Study author Paul Barrett, a meritorious researcher at the Natural History Museum in London, said the ancient creature belonged to the therophoran group, like its distant cousin Stegosaurus.
It likely lived 192 million to 174 million years ago, and is the first thyrophoran from that time period to be identified in the area, according to the study.
“This is the first early armored dinosaur to be named from the entire Asian continent and helps show how the group spread across the world soon after its emergence a few million years ago,” Barrett said by email.
Yuxisaurus kopchicki likely stretched from 6.6 to 9.8 feet (2 to 3 meters) in length and ate low-growing plants such as ferns and sica.
A group of various fossils
Barrett said a series of bony plates covered the animal, covering its neck, back and limbs, with large spines scattered over the shield.
He explained that spikes serve multiple purposes: to distract the jaws and teeth of most predators, while also potentially serving as a tool to show off other members of their species during territorial or partner conflicts.
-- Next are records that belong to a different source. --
(** An invariant that implies validity holds along every trace, and every
    trace runs to its end. *)
Lemma trace_invariant (P : SignalController -> Prop) :
  (forall sc, P sc -> valid sc) ->
  (forall sc e sc', P sc -> exec sc e = Some sc' -> P sc') ->
  forall evs sc, P sc -> exists tr, trace sc evs = Some tr /\ Forall P tr.
Proof.
  intros Hvalid Hstep evs. induction evs as [| e evs IH]; intros sc HP; simpl.
  - exists [sc]. split; [reflexivity | now constructor].
  - destruct (exec_total sc e (Hvalid sc HP)) as [sc' He]. rewrite He.
    destruct (IH sc' (Hstep sc e sc' HP He)) as (tr & -> & Htr).
    exists (sc :: tr). split; [reflexivity | now constructor].
Qed.








End SignalInvariants.

Section SignalTheorems.
Import Config Signal.

(** C1.  Take a ring whose phases each serve a non-conflicting set of
    directions (the standard ring is one) and the controller built on it.
    Every sequence of ticks, preemption requests, preemption clears and
    cycle-boundary retimings runs without an exception, and in every state
    it passes through no pair of (N,E), (N,W), (S,E), (S,W) has both
    directions in [green_directions]. *)
Theorem no_conflicting_greens (ring : PhaseRing) (tm : TimingConstraints)
  (start : Q) (sc0 : SignalController) (evs : list Event) :
  Forall (fun p => phase_safe p = true) (phases ring) ->
  new_controller ring tm start = Some sc0 ->
  exists tr,
    trace sc0 evs = Some tr /\
    forall sc, In sc tr ->
    forall d1 d2, In (d1, d2) conflicts ->
      ~ (In d1 (green_directions (signal_heads sc)) /\
         In d2 (green_directions (signal_heads sc))).
Proof.
  intros Hs Hn.
  destruct (trace_invariant safe_state (fun sc H => proj1 H) exec_safe evs sc0
              (new_controller_safe ring tm start sc0 Hs Hn))
    as (tr & Ht & Hall).
  exists tr. split; [exact Ht |].
  intros sc Hin d1 d2 Hc [H1 H2].
  rewrite Forall_forall in Hall. destruct (Hall sc Hin) as (_ & _ & Hnc).
  assert (X : conflict_found (signal_heads sc) = true).
  { apply conflict_found_iff. exists d1, d2.
    apply mem_dir_In in H1, H2. unfold green_directions in H1, H2.
    rewrite mem_dir_filter in H1, H2. auto. }
  congruence.
Qed.

Lemma no_conflicting_greens_witness :
  exists tr,
    trace standard_controller preemption_run = Some tr /\
    forall sc, In sc tr ->
    forall d1 d2, In (d1, d2) conflicts ->
      ~ (In d1 (green_directions (signal_heads sc)) /\
         In d2 (green_directions (signal_heads sc))).
Proof.
  apply (no_conflicting_greens standard_ring default_timing 0).
  - vm_compute. repeat constructor.
  - vm_compute. reflexivity.
Defined.



(** C10.  A preemption request that reaches the state machine while it is
    already preempted returns with the whole controller state as it was:
    flags, direction, phase index, sub-step, step start and heads; the
    state machine keeps no queue, the new direction is dropped. *)
Theorem request_preemption_ignored_when_preempted (sc : SignalController)
  (d : Direction) (clock : Q) :
  is_preempted sc = true ->
  request_preemption sc d clock = Some sc.
Proof. intro H. unfold request_preemption. now rewrite H. Qed.

Lemma request_preemption_ignored_when_preempted_witness :
  is_preempted (observed 4) = true /\
  preemption_direction (observed 4) = Some EAST /\
  request_preemption (observed 4) NORTH 16 = Some (observed 4).
Proof.
  split; [vm_compute; reflexivity |]. split; [vm_compute; reflexivity |].
  apply request_preemption_ignored_when_preempted.
  vm_compute. reflexivity.
Defined.

End SignalTheorems.

(* ------------------------------------------------------------------ *)
(** ** Fault mode and the conflict monitor *)

Section FaultTheorems.
Import Config Signal.

(** The claim of C7 fails: the monitor latches the fault and puts the
    controller into fault mode, and the tick at 8 s, the end of the first
    green, moves the sub-step from GREEN to YELLOW and shows a yellow arrow
    to NORTH, with the latch still set after the next check. *)
Lemma fault_mode_keeps_cycling :
  exists m scf sc',
    Conflict.check (Conflict.new_monitor 50 0) forced_conflict 0 = (false, m, scf) /\
    Conflict.fault_active m = true /\
    scf = _enter_fault_mode forced_conflict /\
    current_step scf = PhaseStep.GREEN /\
    tick scf 8 = Some sc' /\
    current_step sc' = PhaseStep.YELLOW /\
    left_turn_signal (dm_get (signal_heads sc') NORTH) = SignalState.YELLOW_ARROW /\
    Conflict.fault_active (snd (fst (Conflict.check m sc' 8))) = true.
Proof.
  eexists. eexists. eexists.
  split; [vm_compute; reflexivity |].
  repeat split; vm_compute; reflexivity.
Qed.

Lemma fault_mode_frame sc :
  phase_ring (_enter_fault_mode sc) = phase_ring sc /\
  current_phase_idx (_enter_fault_mode sc) = current_phase_idx sc /\
  current_step (_enter_fault_mode sc) = current_step sc /\
  step_start_time (_enter_fault_mode sc) = step_start_time sc /\
  cycle_count (_enter_fault_mode sc) = cycle_count sc /\
  is_preempted (_enter_fault_mode sc) = is_preempted sc /\
  preemption_direction (_enter_fault_mode sc) = preemption_direction sc.
Proof. repeat split; reflexivity. Qed.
Bee said that two modern animals that behave similarly are porcupines and hedgehogs.
More than 120 bone deposits have been recovered from the drilling site, he said, giving researchers enough material to confirm a new species.
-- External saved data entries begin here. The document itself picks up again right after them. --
(** * Specs-Nexus front end: event management and profile pages

    A shallow embedding of the page-level logic of
    [OfficerManageEventsPage] (event handlers, modals, text truncation),
    [ProfilePage] (profile fetch and update) and [ProfileCard] (the
    profile edit form), and the properties of the specification that
    concern them.

    Asynchronous handlers are embedded as trees of effects ([Prog]): local
    state updates, [localStorage] removals, navigation, and awaited
    backend requests whose continuation receives the settled promise. *)

From Stdlib Require Import ZArith Bool Ascii String List Lia.
From stdpp Require Import base option strings gmap.
Import ListNotations.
The remains included multiple fragments of a single skeleton, including parts of armor plates, limbs, jaws, and a skull. Bee said the dinosaur’s heavy build and distinctive armor hinted that the researchers had a new species on their hands.
Additionally, the results show how diverse the dinosaur group was and how quickly they spread across the northern hemisphere, he said.
Barrett said the closest relatives of armored dinosaurs were the herbivores Scelidosaurus and Emausaurus — both of which originated in Europe during the Jurassic period.